The north-south divide has remained salient; there is still an unwritten rule that the presidency should alternate between a northerner and a southerner. Allegations that the north has manipulated its way to a majority continue. The censuses of 1973 and 1991 were annulled. In 2006 arguments flared when 9.4m people were counted in the northern state of Kano, compared with just 9m in Lagos, the commercial capital. The Lagos state government conducted its own, technically illegal, census and came up with 17.5m (probably a vast overestimate). A new national census has been repeatedly delayed. It is now scheduled for 2018, but the NPC’s estimate that it will “gulp” 223bn naira ($708m) may mean the count is put off indefinitely.

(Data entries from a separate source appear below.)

(* ===== verification/Mint.v ===== *)
(** Multi-precision integers (userland/lib/libmp): representation, [norm],
    addition, negation, comparison and conversions.

    A [mint] is a counted array of base 128 digits, least significant first.
    A leading digit [NEFL] marks a negative number, in radix complement.  The
    array is the list [val[0..len)] of its bytes; it always has at least one.
    The results of the library are built in fresh storage and replace the old
    value of their argument as the last step, so that operands may coincide
    with results; here a procedure returns its results. *)
From S2P Require Import Prelude.
Local Open Scope Z_scope.

Definition BASE : Z := 128.
Definition L2BASE : Z := 7.
Definition NEFL : Z := 127.

Definition mint : Type := list Z.

(** The ways a library procedure can fail to return. *)
Inductive mres (A : Type) :=
| MOk (a : A)
| MPerr                        (* mperr(): message and exit *)
| MAssert                      (* assert() failed *)
| MBad                         (* access outside the digits *)
| MFuel.                       (* loop fuel exhausted *)
Arguments MOk {A} _.
Arguments MPerr {A}.
Arguments MAssert {A}.
Arguments MBad {A}.
Arguments MFuel {A}.

Definition mbind {A B} (m : mres A) (f : A -> mres B) : mres B :=
  match m with MOk a => f a | MPerr => MPerr | MAssert => MAssert | MBad => MBad | MFuel => MFuel end.

Declare Scope mint_scope.
Delimit Scope mint_scope with mint.
Notation "x <-- m ;; k" := (mbind m (fun x => k))
  (at level 100, m at next level, right associativity) : mint_scope.
Local Open Scope mint_scope.

Definition massert {A} (b : bool) (k : mres A) : mres A := if b then k else MAssert.

(** Digit access through [val[i]], and the leading digit. *)
Definition mtop (a : mint) : Z := List.last a 0.

Definition ispos (a : mint) : bool := negb (mtop a =? NEFL).

Definition zerop (a : mint) : bool :=
  match a with [d] => d =? 0 | _ => false end.

(** ** norm *)

(** The carry loop; bytes are read unsigned. *)
Fixpoint norm_carry (bs : list Z) (carry : Z) : list Z :=
  match bs with
  | [] => []
  | b :: bs =>
    let carry := s16 (carry + b) in
    u8 (Z.rem carry BASE) :: norm_carry bs (Z.shiftr carry L2BASE)
  end.

(** Dropping leading digits; the list has the leading digit first. *)
Fixpoint strip_nefl (r : list Z) : list Z :=
  match r with
  | d :: r' => if d =? NEFL then strip_nefl r' else r
  | [] => []
  end.

Fixpoint strip_zero (r : list Z) : list Z :=
  match r with
  | d :: ((_ :: _) as r') => if d =? 0 then strip_zero r' else r
  | r => r
  end.

Definition norm_strip (r : list Z) : list Z :=
  match r with
  | d :: _ =>
    if d =? NEFL then NEFL :: strip_nefl r
    else match strip_zero r with
         | (d :: _) as r' => if d =? NEFL then 0 :: r' else r'
         | [] => []
         end
  | [] => []
  end.

Definition norm (a : list Z) : mint := rev (norm_strip (rev (norm_carry a 0))).

(** ** Addition and negation *)

(** Both operands in range: [*rp++ = *ap++ + *bp++]. *)
Fixpoint madd_both (ap bp : list Z) (bsign : Z) : list Z :=
  match ap, bp with
  | a :: ap, b :: bp => u8 (s8 a + s8 b) :: madd_both ap bp bsign
  | a :: ap, [] => u8 (s8 a + bsign) :: madd_both ap [] bsign
  | [], _ => []
  end.

Definition madd (a b : mint) : mint :=
  let '(a, b) := if (length a <? length b)%nat then (b, a) else (a, b) in
  let bsign := if ispos b then 0 else NEFL in
  let asign := if ispos a then 0 else NEFL in
  norm (madd_both a b bsign ++ [u8 (asign + bsign)]).

Definition mneg (a : mint) : mint :=
  let mifl := ispos a in
  let bs := map (fun d => u8 (NEFL - s8 d)) a ++ (if mifl then [NEFL] else []) in
  match bs with
  | b :: bs => norm (u8 (b + 1) :: bs)
  | [] => []
  end.

Definition msub (a b : mint) : mint := madd a (mneg b).

Definition mcopy (a : mint) : mint := a.

(** ** Comparison *)

Fixpoint mcmp_bytes (ra rb : list Z) : Z :=
  match ra, rb with
  | a :: ra, b :: rb => if s8 a =? s8 b then mcmp_bytes ra rb else s8 a - s8 b
  | _, _ => 0
  end.

Definition mcmp (a b : mint) : Z :=
  let sign := mtop a =? NEFL in
  if negb (Bool.eqb sign (mtop b =? NEFL)) then (if sign then -1 else 1)
  else
    let la := Z.of_nat (length a) in
    let lb := Z.of_nat (length b) in
    if negb (la =? lb) then s16 (if sign then lb - la else la - lb)
    else mcmp_bytes (rev a) (rev b).

(** ** Constants and conversions *)

Definition mzero : mint := [0].
Definition mone : mint := [1].
Definition mminint : mint := [0; 0; 126; 127].
Definition mmaxint : mint := [127; 127; 1].

(** [while (an != 0)]: the digits of [an]. The array has [NORSIZ] bytes. *)
Definition NORSIZ : Z := 4.
Fixpoint mitom_digits (room : nat) (an : Z) : mres (list Z) :=
  if an =? 0 then (match room with O => MBad | S _ => MOk [0] end)
  else match room with
       | O => MBad
       | S room => ds <-- mitom_digits room (Z.shiftr an L2BASE) ;;
                   MOk (u8 (Z.rem an BASE) :: ds)
       end.

Definition mitom (n : Z) : mres mint :=
  let mifl := n <? 0 in
  let an := if mifl then s16 (- n) else n in
  tev <-- mitom_digits (Z.to_nat NORSIZ) an ;;
  if mifl then
    match map (fun d => u8 (NEFL - s8 d)) tev with
    | b :: bs => MOk (norm (u8 (b + 1) :: bs))
    | [] => MBad
    end
  else MOk (norm tev).

Definition itom (n : Z) : mres mint := mitom n.

(** [while (--ap >= a->val)], from the digit below the leading one down. *)
Fixpoint mtoi_loop (mifl : bool) (r : list Z) (res : Z) : Z :=
  match r with
  | d :: r => mtoi_loop mifl r (s16 (res * BASE + (if mifl then s8 d else NEFL - s8 d)))
  | [] => res
  end.

Definition mtoi (a : mint) : mres Z :=
  if (0 <? mcmp mminint a) || (0 <? mcmp a mmaxint) then MPerr
  else
    let mifl := ispos a in
    match rev a with
    | d :: r =>
      let res := mtoi_loop mifl r (if mifl then s8 d else 0) in
      MOk (if mifl then res else s16 (- (s16 (res + 1))))
    | [] => MBad
    end.

(** ** The value of a mint *)

Fixpoint usum (l : list Z) : Z :=
  match l with [] => 0 | d :: l => d + BASE * usum l end.

(** [BASE ^ n] *)
Definition P (n : nat) : Z := BASE ^ Z.of_nat n.

Definition top_val (t : Z) : Z := if t =? NEFL then -1 else t.

Fixpoint mval (a : mint) : Z :=
  match a with
  | [] => 0
  | [t] => top_val t
  | d :: a => d + BASE * mval a
  end.

Definition digits (l : list Z) : Prop := Forall (fun d => 0 <= d < BASE) l.

(** No leading digit can be dropped. *)
Definition minimal (a : mint) : Prop :=
  match rev a with
  | t :: s :: _ => (t = NEFL -> s <> NEFL) /\ (t = 0 -> s = NEFL)
  | _ => True
  end.

Definition wf (a : mint) : Prop := a <> [] /\ digits a /\ minimal a.

(** [wf], decided. *)
Definition wf_b (a : mint) : bool :=
  forallb (fun d => (0 <=? d) && (d <? BASE)) a &&
  match rev a with
  | [] => false
  | [_] => true
  | t :: s :: _ => (negb (t =? NEFL) || negb (s =? NEFL)) && (negb (t =? 0) || (s =? NEFL))
  end.

Lemma wf_b_wf a : wf_b a = true -> wf a.
Proof.
  unfold wf_b, wf, minimal. intros [Hd Hm]%andb_prop. split; [by intros ->|]. split.
  - apply Forall_forall. intros d Hin%list_elem_of_In.
    apply (proj1 (forallb_forall _ _) Hd) in Hin.
    apply andb_prop in Hin as [?%Z.leb_le ?%Z.ltb_lt]. done.
  - destruct (rev a) as [|t [|s r]]; [done|done|].
    apply andb_prop in Hm as [H1 H2].
    destruct (Z.eqb_spec t NEFL), (Z.eqb_spec s NEFL), (Z.eqb_spec t 0); done.
Qed.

Even by other methods, Nigeria’s population has proven tricky to pin down. Africapolis, a French-funded research project, used satellite mapping to estimate the population of towns and cities in 2010. It found several cities, mostly in the north, had hundreds of thousands fewer people than the 2006 census counted. But even those data are not entirely trustworthy: it later transpired that the researchers had underestimated urbanisation in the densely populated Niger delta. Until there is an accurate, impartial census it will be impossible to know just how many Nigerians there really are. That means government policy will not be fully anchored in reality and it will not be possible to send resources where they are most needed.